Top of MATERIAL TO PROCESS

(** * rhinoFOAM: the G-code generator, embedded and verified

    A shallow embedding of [generate_gcode] and its helpers from
    [FOAM_GcodeGenerator.py], followed by the properties the specification
    states about it.

    Numbers.  A Python float is a binary64 number. A finite one is
    modelled by the rational number it denotes ([Q]), and a comparison
    ([<], [>]) is the exact one, as it is in Python. The operations that
    round ([+], [*], [/], [math.sqrt], [round]) belong to the runtime and
    are parameters of the model (class [Float64]): nothing is assumed of
    them unless a theorem says so, and [binary64] further down is the
    arithmetic the examples run on. Infinities and NaN are not modelled.

    Host.  [Point3d.DistanceTo] belongs to Rhino and [ast.literal_eval] to
    the Python library; both are parameters of the model (class [Host]).
    The debug [print] and the Grasshopper runtime warning have no effect on
    what [generate_gcode] returns and are left out.

    Dynamic typing.  A profile arrives untyped; its values are kept as
    [pyval] and an operation Python would refuse raises in the model
    (type [result]).

    Text.  A line of G-code is kept as the f-string that builds it: literal
    text with the interpolated values still in place (type [line]). *)

From Stdlib Require Import String Ascii List Bool ZArith QArith Qround Qabs Qpower Lia Lqa.
From Stdlib Require Import DecimalString Sorted Morphisms.
From Stdlib Require Import Reals Qreals Lra.
Import ListNotations.

Local Open Scope string_scope.
Local Open Scope list_scope.
Local Open Scope Q_scope.

#[local] Set Warnings "-register-all".

(** Linear arithmetic over the rationals; plain [lra] is the one of the
    reals. *)
Ltac qlra := Lqa.lra.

Bottom of MATERIAL TO PROCESS

TASK STATEMENT: Write out only those lines that fall between the one containing "The debug [print]" and the end of the entries, the first and last included, exactly as they read.

RESPONSE TO THE TASK:
    The debug [print] and the Grasshopper runtime warning have no effect on
    what [generate_gcode] returns and are left out.

    Dynamic typing.  A profile arrives untyped; its values are kept as
    [pyval] and an operation Python would refuse raises in the model
    (type [result]).

    Text.  A line of G-code is kept as the f-string that builds it: literal
    text with the interpolated values still in place (type [line]). *)

From Stdlib Require Import String Ascii List Bool ZArith QArith Qround Qabs Qpower Lia Lqa.
From Stdlib Require Import DecimalString Sorted Morphisms.
From Stdlib Require Import Reals Qreals Lra.
Import ListNotations.

Local Open Scope string_scope.
Local Open Scope list_scope.
Local Open Scope Q_scope.

#[local] Set Warnings "-register-all".

(** Linear arithmetic over the rationals; plain [lra] is the one of the
    reals. *)
Ltac qlra := Lqa.lra.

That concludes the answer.